Piece drops and horizon effect
Posted: Thu Sep 12, 2013 3:27 pm
I have little experience with Crazyhouse engines. But I noticed that many of the weaker Shogi engines show the same characteristic foolish behavior:
1) Drop a Pawn at X so it attacks an opponent Pawn at Y
2) Y x X
3) Piece x X
4) P@Y {attacking the Piece}
5) Withdraw Piece {usually to where it came from}
Much of this sequence is forced: if Y would not capture X in (2), then X could capture Y in (3), often with promotion. So you cannot ignore the drop (1) and start wih your own attack, even if you have a profitable one. Using the Pawn to capture, however, compromises your Pawn wall, through which the recapturing piece might enter, capturing something that before was shielded by the Pawn. This forces (4) to close hole.
At the end of the sequence everything is back where it started, but the other side now has the move. So the sequence wastes a tempo for the side that initiated it. If he withdraws the recapturing piece to another square then were it came from, it does not even waste a tempo, but is equivalent to moving the piece there directly (if that was possible). It just inserts 4 extra ply.

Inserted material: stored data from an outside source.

Lemma C8_snapshot_decides_witness :
  ∃ h', take 13 (run (calm_world sample_listing) "linux" linux_twice).1
        = h' ++ [Run (Py.str_split (install_command "stable" musl))]
             ++ [Print (blue (check_command "stable" musl))].
Proof.
  apply (C8_snapshot_decides (calm_world sample_listing) "linux" linux_twice
           (get_installed_targets (calm_world sample_listing) []).1
           (default ∅
              (match (get_installed_targets (calm_world sample_listing) []).2
               with Ok s => Some s | Abort _ => None end))
           _ _ ("stable", ["x86_64-unknown-linux-gnu"; musl]) musl
           (take 13 (run (calm_world sample_listing) "linux" linux_twice).1)
           (drop 14 (run (calm_world sample_listing) "linux" linux_twice).1)
           ltac:(vm_compute; reflexivity) (surjective_pairing _)).
  - compute_done.
  - compute_done.
  - vm_compute. reflexivity.
  - compute_done.
Defined.

(** * Further properties of the script *)

(** ** The listing phase, case by case *)

Section listing_cases.
Context (w : World).

Lemma scan_line_undecodable channel line (installed : gmap string (gset string)) tr :
  is_Some (installed !! channel) →
  (undecodable line = true
   ∧ scan_line channel line installed tr = (tr, Abort (Raised UnicodeDecodeError)))
  ∨ (undecodable line = false
     ∧ ∃ installed', scan_line channel line installed tr = (tr, Ok installed')
                     ∧ is_Some (installed' !! channel)).
Proof.
  intros [s Hs]. unfold undecodable, scan_line.
  destruct (Py.bytes_split line) as [|f0 [|f1 [|f2 fs]]];
    try (right; split; [done|]; exists installed; by split).
  rewrite bind_unfold. unfold decode_utf8.
  destruct (Py.utf8_valid f1); cbn [negb orb]; [|by left].
  cbn [mret M_ret]. case_decide as Hm.
  - rewrite bool_decide_eq_true_2 by done. cbn [andb].
    rewrite bind_unfold. destruct (Py.utf8_valid f0); cbn [negb]; [|by left].
    right. split; [done|]. cbn [mret M_ret]. rewrite bind_unfold.
    unfold getitem. rewrite Hs. cbn [mret M_ret]. eexists. split; [done|].
    by rewrite lookup_insert_eq.
  - rewrite bool_decide_eq_false_2 by done. right. split; [done|].
    exists installed. by split.
Qed.

Lemma scan_lines_undecodable channel ls (installed : gmap string (gset string)) tr :
  is_Some (installed !! channel) →
  (existsb undecodable ls = true
   ∧ for_fold ls (scan_line channel) installed tr
     = (tr, Abort (Raised UnicodeDecodeError)))
  ∨ (existsb undecodable ls = false
     ∧ ∃ installed', for_fold ls (scan_line channel) installed tr = (tr, Ok installed')).
Proof.
  revert installed. induction ls as [|l ls IH]; intros installed Hs.
  { right. split; [done|]. by exists installed. }
  cbn [existsb for_fold]. rewrite bind_unfold.
  destruct (scan_line_undecodable channel l installed tr Hs)
    as [[-> ->]|[-> (inst1 & -> & Hs1)]]; [by left|].
  cbn [orb]. apply IH, Hs1.
Qed.

(** One channel: what the listing command answers decides the outcome. *)
Lemma scan_channel_cases channel (installed : gmap string (gset string)) tr :
  let argv := Py.str_split (list_command channel) in
  match w tr argv with
  | None =>
      scan_channel w channel installed tr
      = (tr ++ [RunCaptured argv], Abort (Raised OSError))
  | Some cp =>
      if decide (returncode cp = 0) then
        if existsb undecodable (Py.splitlines (stdout cp)) then
          scan_channel w channel installed tr
          = (tr ++ [RunCaptured argv], Abort (Raised UnicodeDecodeError))
        else
          ∃ installed',
            scan_channel w channel installed tr
            = (tr ++ [RunCaptured argv], Ok installed')
      else
        scan_channel w channel installed tr
        = (tr ++ [RunCaptured argv; PrintBytes (stderr cp)], Abort (SysExit 1))
  end.
Proof.
  cbv zeta. unfold scan_channel. cbv zeta. rewrite bind_unfold.
  unfold subprocess_run.
  destruct (w tr (Py.str_split (list_command channel))) as [cp|]; [|done].
  destruct (decide (returncode cp = 0)) as [Hz|Hnz].
  - rewrite decide_False by (by intros ?).
    destruct (scan_lines_undecodable channel (Py.splitlines (stdout cp))
                (<[channel := ∅]> installed) (tr ++ [RunCaptured (Py.str_split (list_command channel))]))
      as [[-> ->]|[-> [installed' ->]]]; [by rewrite lookup_insert_eq|done|eauto].
  - rewrite decide_True by done. rewrite bind_unfold.
    unfold print_bytes, emit, sys_exit, stop. by rewrite <-app_assoc.
Qed.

Now wasting a tempo is only penalized if it pushes useful moves (with positive score) over the horizon. A 'side-to-move bonus' would not help, as who is to move at the leave node is only dependent on the depth, not on whether you waste a tempo along the branch. If there is trouble coming towards you, the 4 inserted ply are actually a rather cheap way to push it beyond the horizon. This probably explains why the sequence of moves is so popular; it is like you are allowed to play R=4 null moves in the PV: head in the sand, and don't move a muscle while the opponent gradually closes in on you without meeting any resistance.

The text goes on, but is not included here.